普通の男
『自分らしい生き方』について何となく自分なりの考えがまとまった頃、ひとつの駅に着いた。
「あははははは!」
静かだった車両内が、繁華街が近くにある駅についたと同時にあちらこちらで騒がしくなった。俺と同じような年代のスーツ姿の人たちや大学生らしい若い子たち。少々耳が痛くなるほどの笑い声や話し声に元々電車に揺られていた仕事帰りらしき人たちは迷惑そうに視線を向けるが、酔っ払いがそんな無言の文句など察するのは無理な話で何が楽しいのか理解できないけれど、とにかく笑っている。遠くからでもよく響く声なので近くの人はさぞ煩いことだろう。こちらはといえば……ハーフアップの茶髪とショートヘアの黒髪の女性二人が出入り口近くで話していた。遠くから聞こえる男性たちの賑やかさとは対称的に、茶髪の子は俯き気味で、黒髪の子は心配そうな様子だった。茶髪の子は淡い水色の薄いカーディガンにロングスカート、黒髪の子は袖なしのVネックにふわっとしたズボンのようなスカートのような格好だった。茶髪の女の子は何だか見覚えがあるような気がして内心首を傾げる。
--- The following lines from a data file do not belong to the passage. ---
Lemma order_reply_means_order_status_witness :
  let m := ChatMessage.mk (u "u1") (u "Qual o status do meu pedido #123?") (u "web") in
  process_message m = order_reply /\
  classify_intent (ChatMessage.message m) = Intent.mk (u "order_status") 0.95.
Proof.
  intros m.
  assert (Hreply : process_message m = order_reply) by (vm_compute; reflexivity).
  split; [exact Hreply |].
  exact (@order_reply_means_order_status latin1_tables m Hreply).
Defined.

(** X3. A message the classifier leaves as [general_inquiry] is answered with
    the cancellation reply, the thanks reply or the fallback reply, never
    with a greeting, order, product, support or billing reply. *)
Theorem general_inquiry_replies `{CaseTables} (m : ChatMessage.t) :
  Intent.type (classify_intent (ChatMessage.message m)) = u "general_inquiry" ->
  process_message m = cancel_reply \/
  process_message m = thanks_reply \/
  process_message m = fallback_reply.
Proof.
  unfold classify_intent, process_message. cbv zeta.
  destruct (any _ [u "pedido"; u "status"; u "encomenda"; u "tracking"]) eqn:H1;
    [cbn [Intent.type]; intros E; reply_clash |].
  destruct (any _ [u "produto"; u "preço"; u "informação"; u "detalhes"]) eqn:H2;
    [cbn [Intent.type]; intros E; reply_clash |].
  destruct (any _ [u "cobrança"; u "fatura"; u "pagamento"; u "valor"]) eqn:H3;
    [cbn [Intent.type]; intros E; reply_clash |].
  destruct (any _ [u "problema"; u "defeito"; u "não funciona"; u "suporte"]) eqn:H4;
    [cbn [Intent.type]; intros E; reply_clash |].
  destruct (any _ [u "reclamação"; u "insatisfeito"; u "ruim"]) eqn:H5;
    [cbn [Intent.type]; intros E; reply_clash |].
  destruct (any _ [u "olá"; u "oi"; u "bom dia"; u "boa tarde"]) eqn:H6;
    [cbn [Intent.type]; intros E; reply_clash |].
  intros _.
  rewrite (any_incl_false _ [u "pedido"; u "status"; u "encomenda"]
             [u "pedido"; u "status"; u "encomenda"; u "tracking"] ltac:(sublist) H1).
  rewrite (any_incl_false _ [u "produto"; u "preço"; u "informação"]
             [u "produto"; u "preço"; u "informação"; u "detalhes"] ltac:(sublist) H2).
  rewrite (any_incl_false _ [u "problema"; u "não funciona"; u "defeito"; u "suporte"]
             [u "problema"; u "defeito"; u "não funciona"; u "suporte"] ltac:(sublist) H4).
  rewrite (any_incl_false _ [u "cobrança"; u "fatura"; u "pagamento"]
             [u "cobrança"; u "fatura"; u "pagamento"; u "valor"] ltac:(sublist) H3).
  destruct (any _ [u "cancelar"; u "cancelamento"]);
    [left; vm_compute; reflexivity |].
  destruct (any _ [u "obrigado"; u "valeu"; u "muito bom"]);
    [right; left; vm_compute; reflexivity | right; right; vm_compute; reflexivity].
Qed.

Lemma general_inquiry_replies_witness :
  let m := ChatMessage.mk (u "u6") (u "Quero cancelar tudo") (u "web") in
  Intent.type (classify_intent (ChatMessage.message m)) = u "general_inquiry" /\
  (process_message m = cancel_reply \/
   process_message m = thanks_reply \/
   process_message m = fallback_reply).
Proof.
  intros m.
  assert (Htopic : Intent.type (classify_intent (ChatMessage.message m)) = u "general_inquiry")
    by (vm_compute; reflexivity).
  split; [exact Htopic |].
  exact (@general_inquiry_replies latin1_tables m Htopic).
Defined.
「やっぱり、あれかなあ。夢は諦めた方がいいのかなあ……」
ぽつり、呟いた声にどこかで聞き覚えがあり、再度彼女たちにそうっと視線を向けると茶髪の子は俯いていた顔を僅かにあげていて、顔がわかった。そこでやっと思い当たった。暗めの茶髪のハーフアップの薄いカーディガンとロングスカートを着こなしていた子が、自分の会社に最近入ってきた派遣の女の子だった。同じ部署ではないので挨拶をしたぐらいで話もしたことがないのでどんな子なのか知らないけれど、ハキハキと挨拶と自己紹介してくれる明るい女の子だなと思ったことは覚えている。今の彼女は記憶の中とは全く違う、暗く重い雰囲気で呟いた言葉に反応したのは彼女の友人らしき黒髪の女の子だ。
「いやいや、そんなもったいないよ。イラストレーターとして食っていきたいってずっと言ってたじゃない、夢のために生きたいって」
「うん、そうなんだけどさ……やっぱり、他にも凄い人いっぱいいてさ。心折れてきた……」
「絵うまいじゃんっ、そんな簡単に諦めること無いってっ」
「うん……」
励まそうとしている友だちの声にも彼女はどこか虚ろで、相槌はしていても心ここにあらずといった雰囲気だった。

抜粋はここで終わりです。